Contraloría advierte sobre posible nuevo cartel para desangrar el sector salud

De CGR

Un informe del ente de control indica que el número de pacientes con Morquio Tipo A, enfermedad de alto costo, incrementó 157% de un año a otro, con lo que también aumentó el número de recobros. En ocasiones, estos tratamientos no se prestaron pero sí se cobraron al sistema de salud.

Foto: Contraloría General de la República

El cartel de los enfermos mentales en Sucre y el cartel de la hemofilia en Córdoba, son solo algunos de los casos de corrupción en el sector salud que han destapado las autoridades. Esta semana la Contraloría General abrió un proceso de responsabilidad fiscal por lo que sería un nuevo caso de desangre de los recursos de la salud de los colombianos, se trata de una serie de irregularidades en la distribución de Vimizim, un medicamento de alto costo.

Un informe del ente de control evidenció que se están prestando tratamientos sin prueba genética, recobros sin prestación del servicio y servicios a pacientes inexistentes. El Vimizin es el único tratamiento para el síndrome de Morquio es una enfermedad rara que genera anormalidades musculoesqueléticas severas, baja estatura, problemas cardíacos y respiratorios, así como pérdida auditiva y de visión.

De acuerdo con la Contraloría, se estaba prescribiendo este medicamento de alto costo, sin que se hubieran realizado la prueba genética que confirmara la existencia del Síndrome de Morquio. “Frente a esto se encuentran múltiples EPS, las cuales en este momento hacen parte de un ejercicio de gestión fiscal por parte de la Contraloría”, dice el informe.

Además, la Contraloría reveló que se han realizado pagos de recobros, donde una vez confrontados con fuente externas, se evidencia que no hubo prestación del servicio, es decir, no se suministró el medicamento pero sí pidieron que se los reembolsaran. Para este caso, la CGR realiza una operación automatizada de búsqueda de registros coincidentes con fuentes externas, verificando la asistencia del paciente a un centro de infusión y su correspondiente suministro de medicamento.

Otro ejercicio, por ejemplo, donde se determina un recobro que no debió ser pagado: es un bot de consulta en la web que identifica un paciente por recobros por valor de $887.481.592 que no se encuentra en la BDUA – Base de Datos Única de Afiliados del Sistema General de Seguridad Social en Salud, pero fueron pagados a su respectiva EPS.

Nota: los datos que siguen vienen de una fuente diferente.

(* ===== verification/PrintPipeline.v ===== *)
(** * A print from its creation to the printer

    The print command of a created job leaves the hub's queue and is what the agent
    accepts; and what the agent does with an accepted print: [PrintCommand] and
    [PrintDispatch] composed with [JobCreate]. *)

From S2P Require Import Prelude RustStr RustFloat Json BTree CoreTypes CoreRecords DeviceFeatures Compatibility Store JobRows Tx AgentSessions PrinterOperation OperationWire ProjectFile StudioSequence MqttCommands OperationCommands AgentOperations CommandTransitions JobTables JobCreate PrintCommand PrintDispatch Brtc.

#[local] Open Scope Z_scope.
#[local] Open Scope rust_scope.
#[local] Open Scope tx_scope.

(** ** Specification *)

Definition studio_bed_types : list string :=
  ["supertack_plate"; "cool_plate"; "eng_plate"; "hot_plate"; "textured_plate"]%string.

(** The Studio metadata an agent accepts; a Web submission has none. *)
Definition studio_acceptable (metadata : option StudioPrintMetadata) : bool :=
  match metadata with
  | None => true
  | Some (V1 m) =>
      bool_decide (StudioPrintMetadataV1.task_bed_type m ∈ studio_bed_types)
      && in_range (-1) 1 (StudioPrintMetadataV1.extruder_cali_manual_mode m)
      && (Z.of_nat (length (StudioPrintMetadataV1.nozzle_mapping m)) <=? 32)
      && (Z.of_nat (length (StudioPrintMetadataV1.ams_mapping m)) <=? 32)
      && (Z.of_nat (length (StudioPrintMetadataV1.ams_mapping2 m)) <=? 32)
      && (Z.of_nat (length (StudioPrintMetadataV1.ams_mapping_info m)) <=? 32)
  end.

Definition finite_nozzles (nozzles : list StudioNozzleInfo) : bool :=
  forallb (fun n => negb (is_some_and (fun d => negb (is_finite (StudioFiniteF64.get d)))
                            (CoreRecords.diameter n))) nozzles.

Definition with_nozzles (nozzles : list StudioNozzleInfo) (metadata : StudioPrintMetadata)
  : StudioPrintMetadata :=
  let 'V1 m := metadata in
  V1 (StudioPrintMetadataV1.mk
    (StudioPrintMetadataV1.task_name m) (StudioPrintMetadataV1.project_name m)
    (StudioPrintMetadataV1.preset_name m) (StudioPrintMetadataV1.config_plate_index m)
    (StudioPrintMetadataV1.nozzle_mapping m) (StudioPrintMetadataV1.ams_mapping m)
    (StudioPrintMetadataV1.ams_mapping2 m) (StudioPrintMetadataV1.ams_mapping_info m) nozzles
    (StudioPrintMetadataV1.connection_type m) (StudioPrintMetadataV1.comments m)
    (StudioPrintMetadataV1.origin_profile_id m) (StudioPrintMetadataV1.stl_design_id m)
    (StudioPrintMetadataV1.origin_model_id m) (StudioPrintMetadataV1.print_type m)
    (StudioPrintMetadataV1.submitted_device_name m) (StudioPrintMetadataV1.task_bed_leveling m)
    (StudioPrintMetadataV1.task_flow_cali m) (StudioPrintMetadataV1.task_vibration_cali m)
    (StudioPrintMetadataV1.task_layer_inspect m) (StudioPrintMetadataV1.task_record_timelapse m)
    (StudioPrintMetadataV1.task_timelapse_use_internal m) (StudioPrintMetadataV1.task_use_ams m)
    (StudioPrintMetadataV1.task_bed_type m) (StudioPrintMetadataV1.auto_bed_leveling m)
    (StudioPrintMetadataV1.auto_flow_cali m) (StudioPrintMetadataV1.auto_offset_cali m)
    (StudioPrintMetadataV1.extruder_cali_manual_mode m) (StudioPrintMetadataV1.try_emmc_print m)
    (StudioPrintMetadataV1.svc_context m) (StudioPrintMetadataV1.slicer_uid m)).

Sin embargo, la situación con el Vimizin no es nueva, desde que el Invima le dio el registro sanitario en 2016 comenzó a incrementar el número de pacientes con Morquio. De 2016 a 2017 la cifra de pacientes se incrementó en 167%, de 27 a 72 pacientes. Otra cifra que evidencia el extraño incremento de casos de Morquio es que la Administradora de los Recursos del Sistema General de Seguridad Social en Salud (Adres) pasó de recibir cobros de las EPS por cerca de $8.000 millones, en 2016, a $49.300 millones, en 2017, por concepto de este medicamento.

Para el consultor en salud, dr. Carlos Felipe Muñoz, las cifras que reportan las EPS de pacientes en Colombia es alto comparado con otros países. Explicó que los estudios de “prevalencia puntual” la sitúan entre un caso por cada 600.000 habitantes a un caso por cada 1.872.000. “Si tomamos estas cifras como el límite inferior y superior de lo que debería ser la prevalencia puntual en Colombia, los recobros deberían haber correspondiendo a un número de pacientes que podía variar entre 12 y 37, no 72 como se reporta“, dice.

Cifras de la Contraloría reveladas por Caracol Radio, reafirman lo planteado por el doctor Muñoz, dado que revelan que Medicarte hizo 131 recobros en 2016, mientras que un año después hizo 429. De un año a otro, Audifarma pasó de 14 recobros a 311 y la Cooperativa Epsifarma pasó de sólo 8 recobros a 82 en el año siguiente. Además precisan que Audifarma y Medicarte  son dueños de varias IPS que diagnostican, prescriben y aplican el medicamento.

Cada paciente adicional representa una carga importante de recursos para el sistema de salud, dado que el Vimizin suele venderse en frascos de 5 mililitros y el precio promedio es de $2’592.000. Cifras del fabricante de este medicamento, Biomarin, indican que un paciente que sea tratado con Vimizin en Colombia puede costar al sistema hasta $1.200 millones de pesos al año.

Para la Contraloría, en el caso de los recobros la Adres falló en una regla básica de validación de recobros, “estableciendo una inconsistencia: debió ser glosado y no pagado”.